Le moteur de la consommation cale
L’Insee annonce un recul de la consommation des ménages en novembre.
Alors que les économistes prévoyaient une hausse de 0,5 %, l’Insee, qui vient de rendre publics les chiffres de dépenses de consommation pour le mois de novembre, enregistre une baisse de
0,1 %, mettant fin à deux mois d’augmentation continue. En octobre, la consommation avait progressé de 1 % (chiffre révisé à la baisse de 0,1 point), et en septembre de
2,6 %.
Particularisme de l’économie française, la consommation des ménages tire la croissance depuis de nombreuses années. Jusqu’en 2007, elle progressait d’environ 2 % à 2,5 % par an en moyenne. La crise a provoqué un coup de frein assez brutal de cet indicateur. Pour l’ensemble de l’année, l’Insee prévoit une hausse limitée de la consommation de 0,7 %, après 0,9 % l’an dernier, qui avait marqué le début de la crise.
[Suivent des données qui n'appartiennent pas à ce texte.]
(* ===== verification/StoreWrite.v ===== *)
(** store/changes.go and store/write.go: the changes of an update, and Create,
    BatchCreate, Update, Delete and Restore; db/model.go and db/rid.go: what a
    row starts with. *)

From Stdlib Require Import ZArith Lia List Ascii.
From stdpp Require Import base decidable list gmap strings sorting.
From S2P Require Import Prelude GoStrings StoreWhere Store StoreCursor StoreRead.

(** ** RIDs *)

Definition ridIDLen : nat := 12.
Definition ridMaxLen : Z := 23.
Definition ridMaxPrefix : Z := 10.

Definition lower (c : ascii) : bool := between 97 122 c.
Definition digit (c : ascii) : bool := between 48 57 c.
Definition base62 (c : ascii) : bool := digit c || between 65 90 c || lower c.

Definition validatePrefix (p : gostring) : bool :=
  let n := Z.of_nat (length p) in
  (1 <=? n) && (n <=? ridMaxPrefix)
  && match p with [] => false | c :: p' => lower c && forallb (fun d => lower d || digit d) p' end.

(** validateRID; the id is what follows the first underscore. *)
Definition validateRID (s : gostring) : bool :=
  negb (seq_eqb s []) && (Z.of_nat (length s) <=? ridMaxLen)
  && if bool_decide ("_"%char ∈ s) then
       let '(before, after) := cut "_" s in
       validatePrefix before && negb (seq_eqb after []) && forallb base62 after
     else forallb base62 s.

Definition ParseRID (rid : gostring) : option gostring :=
  if validateRID rid then Some (if bool_decide ("_"%char ∈ rid) then (cut "_" rid).1 else []) else None.

Definition ridAlphabet : gostring := str "0123456789ABCDEFGHIJKLMNOPQRSTUVWXYZabcdefghijklmnopqrstuvwxyz".

(** randBase62 over the random bytes it reads: [n] characters, a byte from 248
    on drawn again, and the bytes left; [None] when they run out. *)
Fixpoint randBase62 (n : nat) (random : list Z) {struct random} : option (gostring * list Z) :=
  match n, random with
  | O, _ => Some ([], random)
  | S _, [] => None
  | S n', b :: random' =>
      if 248 <=? b then randBase62 n random'
      else '(s, rest) ← randBase62 n' random'; Some (nth (Z.to_nat (b mod 62)) ridAlphabet "0"%char :: s, rest)
  end.

(** ** The database of a write *)

Record Env := MkEnv {
  db : Db;
  now : Z;
  token : gostring;                      (* a random delete_token *)
  dup : table -> option gostring;        (* the unique constraint a table would break *)
  next_id : table -> Z;                  (* the key the database gives *)
  rid_prefix : option gostring;          (* of a model that is a RIDPrefixer *)
  rid_random : list Z;
}.

(** ** Changes *)

(** One patchable field of a request: its public name, whether its type fits
    the column's, and its value when the request set it. *)
Record patch_field := PatchField { pf_public : gostring; pf_assignable : bool; pf_value : option value }.

(** The object given to Onto. *)
Inductive onto := NoOnto | OntoOther | Onto (obj : row).

(** The version of a request: none, an int, or a pointer to one. *)
Inductive request_version := NoVersion | IntVersion (v : Z) | PtrVersion (v : option Z).

(** A patch: the plan of its request's type, or that it has none, with the
    request's values. *)
Record PatchBuilder := MkPatch { plan : option (list patch_field); plan_version : request_version; p_onto : onto }.

Inductive Changes := Set_ (kv : gmap gostring value) | Patch (p : PatchBuilder).

Definition IsEmpty (ch : option Changes) : bool :=
  match ch with
  | None => true
  | Some (Set_ kv) => bool_decide (kv = ∅)
  | Some (Patch p) => match plan p with
                      | None => false
                      | Some fs => forallb (fun f => match pf_value f with None => true | Some _ => false end) fs
                      end
  end.

(** What an Update executes. *)
Record built := Built { payload : gmap gostring value; b_fields : gmap gostring value; lock : Z; model : option row }.

(** One entry of Set. *)
Definition set_entry (s : store) (b : built) (nv : gostring * value) : result store_error built :=
  match Column (columns s) nv.1 with
  | Err e => Err (ECode e)
  | Ok col =>
      if protected col then Err (EManagedColumn nv.1)
      else Ok (Built (<[col := nv.2]> (payload b)) (<[nv.1 := nv.2]> (b_fields b)) (lock b) (model b))
  end.

Definition buildSet (s : store) (kv : gmap gostring value) : result store_error built :=
  if bool_decide (kv = ∅) then Err EEmptyChanges
  else rfold (set_entry s) (map_to_list kv) (Built ∅ ∅ 0 None).

(** The check of one planned field. *)
Definition check_field (s : store) (_u : unit) (f : patch_field) : result store_error unit :=
  match updateFields s !! pf_public f with
  | None => Err (EPatch (pf_public f))
  | Some col =>
      match (kinds s !! col : option (gokind * bool)) with
      | None => Err (EPatch (pf_public f))
      | Some _ =>
          if protected col then Err (EManagedColumn (pf_public f))
          else if pf_assignable f then Ok tt else Err (EPatch (pf_public f))
      end
  end.

(** A field the request set is assigned to the target and becomes a change. *)
Definition patch_entry (s : store) (b : built) (f : patch_field) : built :=
  match pf_value f, updateFields s !! pf_public f with
  | Some v, Some col => Built (<[col := v]> (payload b)) (<[pf_public f := v]> (b_fields b)) (lock b) (fmap (<[col := v]>) (model b))
  | _, _ => b
  end.

Definition version_of (r : row) : Z := match r !! str "version" with Some (VInt n) => n | _ => 0 end.

Definition request_lock (v : request_version) (lock : Z) : Z :=
  match v with
  | NoVersion => lock
  | IntVersion n => if n =? 0 then lock else n
  | PtrVersion None => lock
  | PtrVersion (Some n) => n
  end.

Definition build_patch (s : store) (p : PatchBuilder) : result store_error built :=
  match plan p with
  | None => Err (EPatch [])
  | Some fs =>
      let? _ := rfold (check_field s) fs tt in
      match p_onto p with
      | OntoOther => Err (EPatch [])
      | o =>
          let target := match o with Onto obj => Some obj | _ => None end in
          let b := fold_left (patch_entry s) fs (Built ∅ ∅ 0 target) in
          let lock := request_lock (plan_version p) (match target with Some obj => version_of obj | None => 0 end) in
          if bool_decide (payload b = ∅) then Err EEmptyChanges
          else Ok (Built (payload b) (b_fields b) lock (model b))
      end
  end.

Definition build (s : store) (ch : option Changes) : result store_error built :=
  match ch with
  | None => Err EEmptyChanges
  | Some (Set_ kv) => buildSet s kv
  | Some (Patch p) => build_patch s p
  end.

(** ** Statements *)

Definition incr (r : row) : row := <[str "version" := VInt (version_of r + 1)]> r.

(** An UPDATE of the rows of a query: refused by a unique constraint, or the
    number of rows and the table. *)
Definition update_rows (E : Env) (s : store) (tx : query) (f : row -> row) (tb : table) : result store_error (Z * table) :=
  if fails (db E) StUpdate then Err EDatabase
  else
    let hit (i : Z) (r : row) := matches (vcmp (db E)) s tx (i, r) in
    let tb' := map_imap (fun i r => Some (if hit i r then f r else r)) tb in
    match dup E tb' with
    | Some constraint => Err (EDuplicate constraint)
    | None => Ok (Z.of_nat (length (selected (vcmp (db E)) s tx tb)), tb')
    end.

(** A DELETE of the rows of a query. *)
Definition delete_rows (E : Env) (s : store) (tx : query) (tb : table) : result store_error (Z * table) :=
  if fails (db E) StDelete then Err EDatabase
  else Ok (Z.of_nat (length (selected (vcmp (db E)) s tx tb)),
           map_imap (fun i r => if matches (vcmp (db E)) s tx (i, r) then None else Some r) tb).

(** What a write leaves: the table, and its error. *)
Definition written : Type := table * option store_error.

Definition refused (tb : table) (e : store_error) : written := (tb, Some e).

Definition version_is (s : store) (v : Z) (tx : query) : query :=
  if v >? 0 then where_ [CCmp (s_table s ++ str ".version") OpEq (VInt v)] tx else tx.

(** missed. *)
Definition missed (E : Env) (s : store) (c : ctx) (l : Locator) (lock : Z) (tb : table) : store_error :=
  if lock >? 0 then
    match (let? tx := scoped s c (Unscoped start_query) in exists_ (db E) s tx l tb) with
    | Err e => e
    | Ok true => EVersionConflict lock
    | Ok false => ENotFound
    end
  else ENotFound.

(** ** Update *)

(** The columns of an update: the changes, the version and updated_at. *)
Definition updated (E : Env) (changes : gmap gostring value) (r : row) : row :=
  <[str "updated_at" := VTime (now E)]> (<[str "version" := VInt (version_of r + 1)]> (changes ∪ r)).

(** Update; it also answers the object given to Onto as it leaves it. *)
Definition Update (E : Env) (s : store) (c : ctx) (loc : option Locator) (ch : option Changes) (opts : list where_option) (tb : table)
  : written * option row :=
  match build s ch with
  | Err e => (refused tb e, None)
  | Ok b =>
      match write s c loc opts, loc with
      | Err e, _ => (refused tb e, model b)
      | Ok (tx, cfg), Some l =>
          match BeforeUpdateHook s c (b_fields b) with
          | Some e => (refused tb (EHook e), model b)
          | None =>
              let lock := if Version cfg >? 0 then Version cfg else lock b in
              match update_rows E s (version_is s lock tx) (updated E (payload b)) tb with
              | Err e => (refused tb e, model b)
              | Ok (n, tb') =>
                  if n =? 0 then (refused tb (missed E s c l lock tb), model b)
                  else ((tb', None),
                        fmap (fun m => let m := <[str "updated_at" := VTime (now E)]> m in
                                       if lock >? 0 then <[str "version" := VInt (lock + 1)]> m else m) (model b))
              end
          end
      | Ok _, None => (refused tb ENilLocator, model b)  (* not reached: write refuses a nil locator *)
      end
  end.

(** ** Delete and Restore *)

(** gorm moves updated_at along on the Updates of a map (autoUpdateTime). *)
Definition touch (E : Env) (r : row) : row := <[str "updated_at" := VTime (now E)]> r.

Definition trashed (E : Env) (r : row) : row :=
  touch E (<[str "deleted_at" := VTime (now E)]> (<[str "delete_token" := VStr (token E)]> (incr r))).

Definition restored (E : Env) (r : row) : row :=
  touch E (<[str "deleted_at" := VNull]> (<[str "delete_token" := VStr []]> (incr r))).

Definition Delete (E : Env) (s : store) (c : ctx) (loc : option Locator) (opts : list where_option) (tb : table) : written :=
  match write s c loc opts, loc with
  | Err e, _ => refused tb e
  | Ok (tx, cfg), Some l =>
      match BeforeDeleteHook s c with
      | Some e => refused tb (EHook e)
      | None =>
          let tx := version_is s (Version cfg) tx in
          match (if soft s then update_rows E s tx (trashed E) tb else delete_rows E s tx tb) with
          | Err e => refused tb e
          | Ok (n, tb') => if (n =? 0) && (Version cfg >? 0) then refused tb (missed E s c l (Version cfg) tb) else (tb', None)
          end
      end
  | Ok _, None => refused tb ENilLocator  (* not reached *)
  end.

Definition Restore (E : Env) (s : store) (c : ctx) (loc : option Locator) (tb : table) : written :=
  if negb (soft s) then refused tb ENoSoftDelete
  else
    match write s c loc [OOnlyTrashed], loc with
    | Err e, _ => refused tb e
    | Ok (tx, _), Some l =>
        match update_rows E s tx (restored E) tb with
        | Err e => refused tb e
        | Ok (n, tb') =>
            if n >? 0 then (tb', None)
            else match (let? live := scoped s c start_query in exists_ (db E) s live l tb) with
                 | Err e => refused tb e
                 | Ok found => if found then (tb', None) else refused tb ENotFound
                 end
        end
    | Ok _, None => refused tb ENilLocator  (* not reached *)
    end.

(** ** Create *)

Definition beforeCreate (s : store) (c : ctx) (obj : row) : result store_error row :=
  let? obj := fillOwner s c obj in
  match BeforeCreateHook s c obj with Ok obj => Ok obj | Err e => Err (EHook e) end.

Definition text_of (v : option value) : gostring := match v with Some (VStr t) => t | _ => [] end.

(** prefixOf and Model.BeforeCreate: the version, and the RID; it also answers
    the random bytes left. *)
Definition BeforeCreate (E : Env) (random : list Z) (obj : row) : result store_error (row * list Z) :=
  let obj := if version_of obj =? 0 then <[str "version" := VInt 1]> obj else obj in
  let rid := text_of (obj !! str "rid") in
  if negb (seq_eqb rid []) then if validateRID rid then Ok (obj, random) else Err ERid
  else match rid_prefix E with
       | Some p =>
           if validatePrefix p then
             match randBase62 ridIDLen random with
             | Some (id, rest) => Ok (<[str "rid" := VStr (p ++ str "_" ++ id)]> obj, rest)
             | None => Err ERid
             end
           else Err ERid
       | None =>
           match randBase62 ridIDLen random with
           | Some (id, rest) => Ok (<[str "rid" := VStr id]> obj, rest)
           | None => Err ERid
           end
       end.

(** gorm fills in timestamps that are not set. *)
Definition stamp (E : Env) (col : gostring) (obj : row) : row :=
  match obj !! col with Some (VTime _) => obj | _ => <[col := VTime (now E)]> obj end.

Definition insert_row (E : Env) (acc : table * list Z) (obj : row) : result store_error (table * list Z) :=
  let? '(obj, rest) := BeforeCreate E acc.2 obj in
  Ok (<[next_id E acc.1 := stamp E (str "updated_at") (stamp E (str "created_at") obj)]> acc.1, rest).

(** The objects of an INSERT, in order; nothing is kept of a refused one. *)
Definition insert_all (E : Env) (objs : list row) (tb : table) : written :=
  match rfold (insert_row E) objs (tb, rid_random E) with
  | Err e => refused tb e
  | Ok (tb', _) =>
      if fails (db E) StInsert then refused tb EDatabase
      else match dup E tb' with Some constraint => refused tb (EDuplicate constraint) | None => (tb', None) end
  end.

Definition Create (E : Env) (s : store) (c : ctx) (obj : row) (tb : table) : written :=
  match beforeCreate s c obj with
  | Err e => refused tb e
  | Ok obj => insert_all E [obj] tb
  end.

Fixpoint before_all (s : store) (c : ctx) (objs : list row) : result store_error (list row) :=
  match objs with
  | [] => Ok []
  | obj :: objs' => let? obj := beforeCreate s c obj in let? objs' := before_all s c objs' in Ok (obj :: objs')
  end.

Definition BatchCreate (E : Env) (s : store) (c : ctx) (objs : list row) (tb : table) : written :=
  match objs with
  | [] => (tb, None)
  | _ => match before_all s c objs with
         | Err e => refused tb e
         | Ok objs => insert_all E objs tb
         end
  end.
L’essentiel des dépenses étant tiré par l’automobile, avec l’effet d’aubaine de la prime à la casse.
Les résultats statistiques de la consommation pour le mois de novembre confirment cette tendance. Les dépenses en produits manufacturés ont très légèrement reculé. Seules les dépenses en biens durables ont encore affiché une hausse (+ 2 %), soutenus par les achats d’automobiles (+ 4,2 %). « Les ménages profiteraient des derniers mois de prime à la casse avant sa baisse programmée au 1er janvier prochain », précise l’Institut national de la statistique et des études économiques.
Les dépenses en équipement du logement ont en revanche ralenti (+ 0,2 %, contre + 2,1 % le mois précédent). Les biens de consommation qui n’apparaissent pas « nécessaires » sont en recul, comme les achats de textile-cuir, les produits mobiliers ou encore tout ce qui se rapporte aux secteurs quincaillerie-bricolage ou horlogerie-bijouterie, précise l’Insee.